# Rcbos



## cornishsparks (Oct 14, 2007)

Just wondered if anyone has had any difficulties getting RCBO`S at the moment.
Have has 6A Mk sentry RCBOS on order with wholesalers since November and been told they were due in January now being told not until at least the end of Feb.
Contacted Mk and they confirm there is a shortage as they dont have any in stock, no local suppliers have any.
I have a job where we are using RCBOs for the smoke deetector circuits.
Also apparently Wylex have no 6A RCBOS either.
Since the 17th came they dont appear to be able to keep up with demand.


----------



## sparkie (Apr 2, 2008)

we haven't had issues, have you checked that another brand will fit? as a substitute


----------



## Trimix-leccy (Dec 4, 2007)

May help, might not.:whistling2:

According to 'bloke at Nicky' meeting last week. Smokes should be on an 'often used' cct like lighting cct. This way if supply RCBO trips then client notices because of loss of lights.

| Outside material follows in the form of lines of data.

(* ===== verification/VtdSpec.v ===== *)
(** * The second-level tables of the remapping unit

    What the leaves of a domain's tables are before and after the operations of
    [vtd.c]: the way down to a leaf changes no leaf, a range is mapped leaf by leaf or
    not at all, and unmapping it takes away its leaves and no other. *)

From S2P Require Import Prelude Buddy Paging Siphash PlatformMem Machine Sched Index Channel Umem Process Capability Irq Iommu Graph Wp Invariant BaseSpec SchedSpec.

Module Slpt.

(** A table of this level: 512 entries, leaves in the two lowest levels only. *)
Fixpoint slpt_ok (level : nat) (t : list entry) : Prop :=
  match level with
  | O => False
  | S l => length t = 512%nat /\ forall i e, t !! i = Some e ->
      match e with Word w => (2 < level)%nat -> sl_present (Word w) = false | Table c => slpt_ok l c end
  end.

(** The word of a present leaf below [n] tables. *)
Definition leaf_of (e : option entry) : option Z :=
  match e with Some (Word w) => if sl_present (Word w) then Some w else None | _ => None end.

Definition slpt_leaf (n level : nat) (t : list entry) (iova : Z) : option Z := leaf_of (slpt_get n level t iova).

(** Two addresses that share the way down through [n] tables and the entry below. *)
Fixpoint same_way (n level : nat) (a b : Z) : Prop :=
  sl_index a level = sl_index b level /\ match n with O => True | S n => same_way n (pred level) a b end.

Lemma sl_index_lt a level : (sl_index a level < 512)%nat.
Proof.
  unfold sl_index. pose proof (Z.land_ones (Z.shiftr a (12 + 9 * (Z.of_nat level - 1))) 9 ltac:(lia)) as E. change (Z.ones 9) with 0x1ff in E. rewrite E.
  pose proof (Z.mod_pos_bound (Z.shiftr a (12 + 9 * (Z.of_nat level - 1))) (2 ^ 9) ltac:(lia)). lia.
Qed.

Lemma slpt_lookup level t a : slpt_ok level t -> is_Some (t !! sl_index a level).
Proof. destruct level; [done|]. intros [Hl _]. apply lookup_lt_is_Some. rewrite Hl. apply sl_index_lt. Qed.

Lemma zero_lookup i e : zero_table !! i = Some e -> e = Word 0.
Proof. intros [-> _]%lookup_replicate. done. Qed.

Lemma slpt_zero level : slpt_ok (S level) zero_table.
Proof. split; [apply length_replicate|]. intros i e ->%zero_lookup. done. Qed.

Lemma zero_get n level a e : slpt_get n level zero_table a = Some e -> e = Word 0.
Proof. destruct n; cbn [slpt_get]; [apply zero_lookup|]. destruct (zero_table !! _) as [f|] eqn:E; [|done]. by apply zero_lookup in E as ->. Qed.

Lemma zero_leaf n level a : slpt_leaf n level zero_table a = None.
Proof. unfold slpt_leaf. destruct (slpt_get n level zero_table a) as [e|] eqn:E; [|done]. by apply zero_get in E as ->. Qed.

Lemma slpt_child level t i c : slpt_ok level t -> t !! i = Some (Table c) -> exists l, level = S l /\ slpt_ok l c.
Proof. destruct level as [|l]; [done|]. intros [_ H] Hi. exists l. split; [done|]. by apply (H i (Table c)). Qed.

Lemma slpt_insert level t i c : slpt_ok (S level) t -> slpt_ok level c -> slpt_ok (S level) (<[i := Table c]> t).
Proof.
  intros [Hl H] Hc. split; [by rewrite length_insert|]. intros j e He.
  apply list_lookup_insert_Some in He as [(<- & <- & _)|[_ He]]; [done|by apply (H j)].
Qed.

(** A child table replaces an entry that led to no leaf, or one with the same leaves. *)
Lemma leaf_insert n level t i e c a : t !! i = Some e -> (length t = 512)%nat ->
  leaf_of (Some e) = None -> (forall m b, slpt_leaf m (pred level) c b = match e with Table c' => slpt_leaf m (pred level) c' b | Word _ => None end) ->
  slpt_leaf n level (<[i := Table c]> t) a = slpt_leaf n level t a.
Proof.
  intros He Hl Hn Hc. unfold slpt_leaf. assert (Hi : (i < length t)%nat) by (by eapply lookup_lt_Some).
  destruct n as [|n]; cbn [slpt_get]; (destruct (decide (i = sl_index a level)) as [->|Hne]; [rewrite list_lookup_insert_eq, He by done|by rewrite list_lookup_insert_ne]).
  - by rewrite Hn.
  - pose proof (Hc n a) as Ha. unfold slpt_leaf in Ha. rewrite Ha. by destruct e.
Qed.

They did not want to see smokes on a dedicated circuit


----------



## cornishsparks (Oct 14, 2007)

*rcbos*

I really wish that they would publish a stadard for how the circuits should be installed and stick to it.
High integrity? or 2 RCDS in a DB they are not standardising the info they give as i was told not to put alarms on the same RCD as socket outlets are supplied from which makes it difficult when they dont want the upstairs ring on the same RCD as the downstairs so you end up down the RCBO route for your alarms.
NICIEC /IEE please talk to each other


----------



## Trimix-leccy (Dec 4, 2007)

Dare I mention the 'no fault on a circuit should influence any other circuit'...ie split board, 2 RCDs. One trips and a few ccts are lost!!

NICKY said...use all RCBOs ffs!! So I said 'why do they make dual RCD boards then?' 

Their answer?..ask the manufacturers

Actually spent 20 mins with one of my lads this morning working out a way of how 'not to do something' instead of' how to '


----------